§ Exercise objective: Within the listing below, the lines to output run from the one containing "Variable P : value -> Prop." through the one containing "HDict entries"; copy them exactly and nothing else.

------------------------------------------------

(** Structural induction that reaches inside lists and dicts. *)
Section value_induction.
Variable P : value -> Prop.
Hypothesis HNone : P VNone.
Hypothesis HBool : forall b, P (VBool b).
Hypothesis HInt : forall n, P (VInt n).
Hypothesis HFloat : forall f, P (VFloat f).
Hypothesis HStr : forall s, P (VStr s).
Hypothesis HList : forall items, Forall P items -> P (VList items).
Hypothesis HDict :
  forall entries, Forall (fun kv => P (snd kv)) entries -> P (VDict entries).

Fixpoint value_nested_ind (v : value) : P v :=
  match v with
  | VNone => HNone
  | VBool b => HBool b
  | VInt n => HInt n
  | VFloat f => HFloat f
  | VStr s => HStr s
  | VList items =>
      HList items
        ((fix go (l : list value) : Forall P l :=
            match l with
            | [] => @List.Forall_nil _ P
            | x :: r => @List.Forall_cons _ P x r (value_nested_ind x) (go r)
            end) items)
  | VDict entries =>
      HDict entries
        ((fix go (l : list (string * value)) : Forall (fun kv => P (snd kv)) l :=
            match l with
            | [] => @List.Forall_nil _ _
            | kv :: r =>
                @List.Forall_cons _ (fun kv => P (snd kv)) kv r
                  (value_nested_ind (snd kv)) (go r)
            end) entries)
  end.
End value_induction.

(** ** Dictionaries in insertion order *)

Section assoc.
Context {K V : Type} (eqb : K -> K -> bool).

(** [d.get(k)] *)
Fixpoint assoc_get (d : list (K * V)) (k : K) : option V :=
  match d with
  | [] => None
  | (k', v) :: r => if eqb k k' then Some v else assoc_get r k
  end.

(** [k in d] *)
Definition assoc_has (d : list (K * V)) (k : K) : bool :=
  match assoc_get d k with Some _ => true | None => false end.

(** [d[k] = v]: an existing key keeps its place, a new one goes last. *)
Fixpoint assoc_set (d : list (K * V)) (k : K) (v : V) : list (K * V) :=
  match d with
  | [] => [(k, v)]
  | (k', v') :: r =>
      if eqb k k' then (k', v) :: r else (k', v') :: assoc_set r k v
  end.
End assoc.

Definition dict_get := @assoc_get string value String.eqb.
Definition dict_has := @assoc_has string value String.eqb.
Definition dict_set := @assoc_set string value String.eqb.

(** ** The record extractor: [load_first_benchmark] *)

Definition is_dict (v : value) : bool :=
  match v with VDict _ => true | _ => false end.

Definition is_list (v : value) : bool :=
  match v with VList _ => true | _ => false end.

(** Lines 34-40, on the decoded document [data].  The three tests are tried
    in the order they are written; [VNone] is Python's [None]. *)
Definition first_benchmark (data : value) : value :=
  match data with
  | VDict d =>
      match dict_get d "benchmarks" with
      | Some (VList (x :: _)) => x
      | _ => if dict_has d "type_" then data else VNone
      end
  | VList (x :: _) => x
  | _ => VNone
  end.

(** A file of the input directory, as [open] and [json.load] find it:
    unreadable or not JSON ([None]), or a document. *)
Definition file : Type := option value.

(** The decoder fills a [dict] pair by pair, so a key written twice keeps
    its first place and its last value. *)
Fixpoint json_load (doc : value) : value :=
  match doc with
  | VList items => VList (map json_load items)
  | VDict entries =>
      VDict (fold_left (fun d kv => dict_set d (fst kv) (snd kv))
               (map (fun kv => (fst kv, json_load (snd kv))) entries) [])
  | _ => doc
  end.

(** Lines 26-40: a failure of [open] or [json.load] is caught and answered
    with [None]. *)
Definition load_first_benchmark (f : file) : value :=
  match f with
  | None => VNone
  | Some doc => first_benchmark (json_load doc)
  end.

(** ** Numbers, equality and hashing *)

(** The exact value of a number: [bool] and [int] compare with [float] by
    value, with no rounding. *)
Inductive num : Type :=
| NNan
| NInf (negative : bool)
| NFin (q : Q).

Definition float_num (f : spec_float) : num :=
  match f with
  | S754_zero _ => NFin 0
  | S754_infinity s => NInf s
  | S754_nan => NNan
  | S754_finite s m e =>
      let q := (inject_Z (Zpos m) * Qpower 2 e)%Q in
      NFin (if s then Qopp q else q)
  end.

Definition bool_num (b : bool) : num := NFin (inject_Z (if b then 1 else 0)).
Definition int_num (n : Z) : num := NFin (inject_Z n).

(** [x < y] on numbers; every comparison with NaN is false. *)
Definition num_ltb (x y : num) : bool :=
  match x, y with
  | NNan, _ | _, NNan => false
  | NInf s, NInf t => s && negb t
  | NInf s, NFin _ => s
  | NFin _, NInf t => negb t
  | NFin p, NFin q => negb (Qle_bool q p)
  end.

(** Identity or [==], the test containers and sets apply.  The decoder has
    one NaN object, so a NaN it produced is found equal to itself. *)
Definition num_same (x y : num) : bool :=
  match x, y with
  | NNan, NNan => true
  | NInf s, NInf t => Bool.eqb s t
  | NFin p, NFin q => Qeq_bool p q
  | _, _ => false
  end.

Definition hkey_num (k : hkey) : option num :=
  match k with
  | KBool b => Some (bool_num b)
  | KInt n => Some (int_num n)
  | KFloat f => Some (float_num f)
  | _ => None
  end.

(** Equal keys of a [set] or [dict]: equal hash and [==]. *)
Definition hkey_eqb (a b : hkey) : bool :=
  match a, b with
  | KNone, KNone => true
  | KStr s, KStr t => String.eqb s t
  | _, _ =>
      match hkey_num a, hkey_num b with
      | Some x, Some y => num_same x y
      | _, _ => false
      end
  end.

(** The hashable values; a [list] or a [dict] is not. *)
Definition to_hkey (v : value) : option hkey :=
  match v with
  | VNone => Some KNone
  | VBool b => Some (KBool b)
  | VInt n => Some (KInt n)
  | VFloat f => Some (KFloat f)
  | VStr s => Some (KStr s)
  | _ => None
  end.

Definition of_hkey (k : hkey) : value :=
  match k with
  | KNone => VNone
  | KBool b => VBool b
  | KInt n => VInt n
  | KFloat f => VFloat f
  | KStr s => VStr s
  end.

Definition value_num (v : value) : option num :=
  match v with
  | VBool b => Some (bool_num b)
  | VInt n => Some (int_num n)
  | VFloat f => Some (float_num f)
  | _ => None
  end.

(** Identity or [==] on decoded values.  Two dicts are the same when each
    holds the other's entries, whatever their order. *)
Fixpoint py_same (a b : value) : bool :=
  match a, b with
  | VNone, VNone => true
  | VStr s, VStr t => String.eqb s t
  | VList la, VList lb =>
      (fix go (la lb : list value) : bool :=
         match la, lb with
         | [], [] => true
         | x :: la', y :: lb' => py_same x y && go la' lb'
         | _, _ => false
         end) la lb
  | VDict da, VDict db =>
      (fix sub (l : list (string * value)) : bool :=
         match l with
         | [] => true
         | (k, v) :: r =>
             match dict_get db k with
             | Some w => py_same v w
             | None => false
             end && sub r
         end) da
      &&
      (fix sup (l : list (string * value)) : bool :=
         match l with
         | [] => true
         | (k, w) :: r =>
             (fix find (l' : list (string * value)) : bool :=
                match l' with
                | [] => false
                | (k', v) :: r' =>
                    if String.eqb k k' then py_same v w else find r'
                end) da && sup r
         end) db
  | _, _ =>
      match value_num a, value_num b with
      | Some x, Some y => num_same x y
      | _, _ => false
      end
  end.

(** [a < b], which raises [TypeError] between values of different kinds,
    between two [None] and between two dicts.  Lists compare by their first
    differing items, then by length. *)
Fixpoint py_lt (a b : value) : result bool :=
  match a, b with
  | VStr s, VStr t => Ok (String.ltb s t)
  | VList la, VList lb =>
      (fix go (la lb : list value) : result bool :=
         match la, lb with
         | [], [] => Ok false
         | [], _ :: _ => Ok true
         | _ :: _, [] => Ok false
         | x :: la', y :: lb' =>
             if py_same x y then go la' lb' else py_lt x y
         end) la lb
  | _, _ =>
      match value_num a, value_num b with
      | Some x, Some y => Ok (num_ltb x y)
      | _, _ => Raise TypeError
      end
  end.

------------------------------------------------

§ Exercise solution:
Variable P : value -> Prop.
Hypothesis HNone : P VNone.
Hypothesis HBool : forall b, P (VBool b).
Hypothesis HInt : forall n, P (VInt n).
Hypothesis HFloat : forall f, P (VFloat f).
Hypothesis HStr : forall s, P (VStr s).
Hypothesis HList : forall items, Forall P items -> P (VList items).
Hypothesis HDict :
  forall entries, Forall (fun kv => P (snd kv)) entries -> P (VDict entries).

Fixpoint value_nested_ind (v : value) : P v :=
  match v with
  | VNone => HNone
  | VBool b => HBool b
  | VInt n => HInt n
  | VFloat f => HFloat f
  | VStr s => HStr s
  | VList items =>
      HList items
        ((fix go (l : list value) : Forall P l :=
            match l with
            | [] => @List.Forall_nil _ P
            | x :: r => @List.Forall_cons _ P x r (value_nested_ind x) (go r)
            end) items)
  | VDict entries =>
      HDict entries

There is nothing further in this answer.